* **EXERCISE DIRECTIONS**:
Take the line that contains "[ (-30, 0.4); (60, 0.2);" and all lines after it, up to and including the last line of the data, and write them out exactly; nothing else belongs in the answer.

[Stored data]
(** ** Order of the scan *)

(** The first candidate whose hit, the nearest intersection, is on a surface
    that is not excluded is not always the one committed: stepping onto the
    platform that hangs over the lava, the first candidate has its nearest hit
    on the platform, which is not excluded, and the frame passes it over for
    the lava below, casts three rays and commits the third candidate. *)
Lemma first_nonexcluded_nearest_hit_wins_counterexample :
  let s := Demo.standing ".ground, .platform" ".obstacle, .lava" 0.5
             (THREE.Vec3 4.9 1.6 0) (THREE.Vec3 5.1 1.6 0) in
  let next := THREE.Vec3 5.1 1.6 0 in
  let last := THREE.Vec3 4.9 1.6 0 in
  let f := tick Demo.scene 0 16 initialClosure s in
  exists result0,
    head (candidateResults Demo.scene s next last (0, 1)) = Some result0
    /\ object_el result0 = 3%nat
    /\ includes (excludes s) (object_el result0) = false
    /\ casts f = [ candidateRay Demo.scene s next last 0 1;
                   candidateRay Demo.scene s next last 0 0.5;
                   candidateRay Demo.scene s next last 30 0.4 ]
    /\ lastPosition (component f)
       <> lastPosition
            (component (acceptHit Demo.scene 16 next initialClosure s
                                  result0)).
Proof.
  intros s next last f. eexists.
  split; [vm_compute; reflexivity|].
  split; [reflexivity|]. split; [reflexivity|].
  split; [vm_compute; reflexivity|].
  intros H. vm_compute in H. discriminate H.
Qed.

(** C6 (as the code has it). The scan pattern is the table of eight
    candidates, and on a frame that reaches the scan the candidates are tried
    in that order: when each of those before a candidate is passed over (its
    ray hits nothing, or one of its hits, at any distance, is on an excluded
    entity) and that candidate has hits, none of them on an excluded entity,
    its nearest hit is the one committed and one ray was cast for each
    candidate up to it. In particular, when both candidates of the primary
    direction are passed over and the 30 degree one has hits, none excluded,
    the 30 degree candidate is committed after three rays, and none at 60 or
    80 degrees is tried. *)
Theorem first_valid_candidate_wins
        (sc : Scene) (time delta : Q) (c : Closure) (s : Component)
        (last : Vector3) (o : Entity) :
  Schema.enabled (data s) = true ->
  lastPosition s = Some last ->
  xzOrigin s = Some o ->
  objects s <> [] ->
  THREE.distanceTo_le (sampleOrigin sc s o) last 0.01 = false ->
  let next := sampleOrigin sc s o in
  scanPattern = [ (0, 1); (0, 0.5); (30, 0.4); (-30, 0.4);
                  (60, 0.2); (-60, 0.2); (80, 0.06); (-80, 0.06) ]
  /\ (forall pre cand post result0 results,
         scanPattern = pre ++ cand :: post ->
         Forall (fun cand' =>
                   rejected s (candidateResults sc s next last cand') = true)
                pre ->
         candidateResults sc s next last cand = result0 :: results ->
         rejected s (result0 :: results) = false ->
         tick sc time delta c s
         = {| completion := Normal;
              closure := set_firstTry
                           (closure (acceptHit sc delta next c s result0))
                           false;
              component := component (acceptHit sc delta next c s result0);
              casts := raysOf sc s next last pre
                       ++ [candidateRay sc s next last (fst cand) (snd cand)]
           |})
  /\ (forall result0 results,
         rejected s (candidateResults sc s next last (0, 1)) = true ->
         rejected s (candidateResults sc s next last (0, 0.5)) = true ->
         candidateResults sc s next last (30, 0.4) = result0 :: results ->
         rejected s (result0 :: results) = false ->
         tick sc time delta c s
         = {| completion := Normal;
              closure := set_firstTry
                           (closure (acceptHit sc delta next c s result0))
                           false;
              component := component (acceptHit sc delta next c s result0);
              casts := [ candidateRay sc s next last 0 1;
                         candidateRay sc s next last 0 0.5;
                         candidateRay sc s next last 30 0.4 ] |}).
Proof.
  intros Hen Hlast Ho Hobj Hfar next. split; [reflexivity|]. split.
  - intros pre cand post r0 rs Hsplit Hpre Hres Hok.
    apply (tick_commits_first_valid sc time delta c s last o pre post cand
             r0 rs); assumption.
  - intros r0 rs H0 H1 Hres Hok.
    apply (tick_commits_first_valid sc time delta c s last o
             [ (0, 1); (0, 0.5) ]
             [ (-30, 0.4); (60, 0.2); (-60, 0.2); (80, 0.06); (-80, 0.06) ]
             (30, 0.4) r0 rs); try assumption.
    + reflexivity.
    + repeat constructor; assumption.
Qed.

* **EXERCISE RESPONSE**:
             [ (-30, 0.4); (60, 0.2); (-60, 0.2); (80, 0.06); (-80, 0.06) ]
             (30, 0.4) r0 rs); try assumption.
    + reflexivity.
    + repeat constructor; assumption.
Qed.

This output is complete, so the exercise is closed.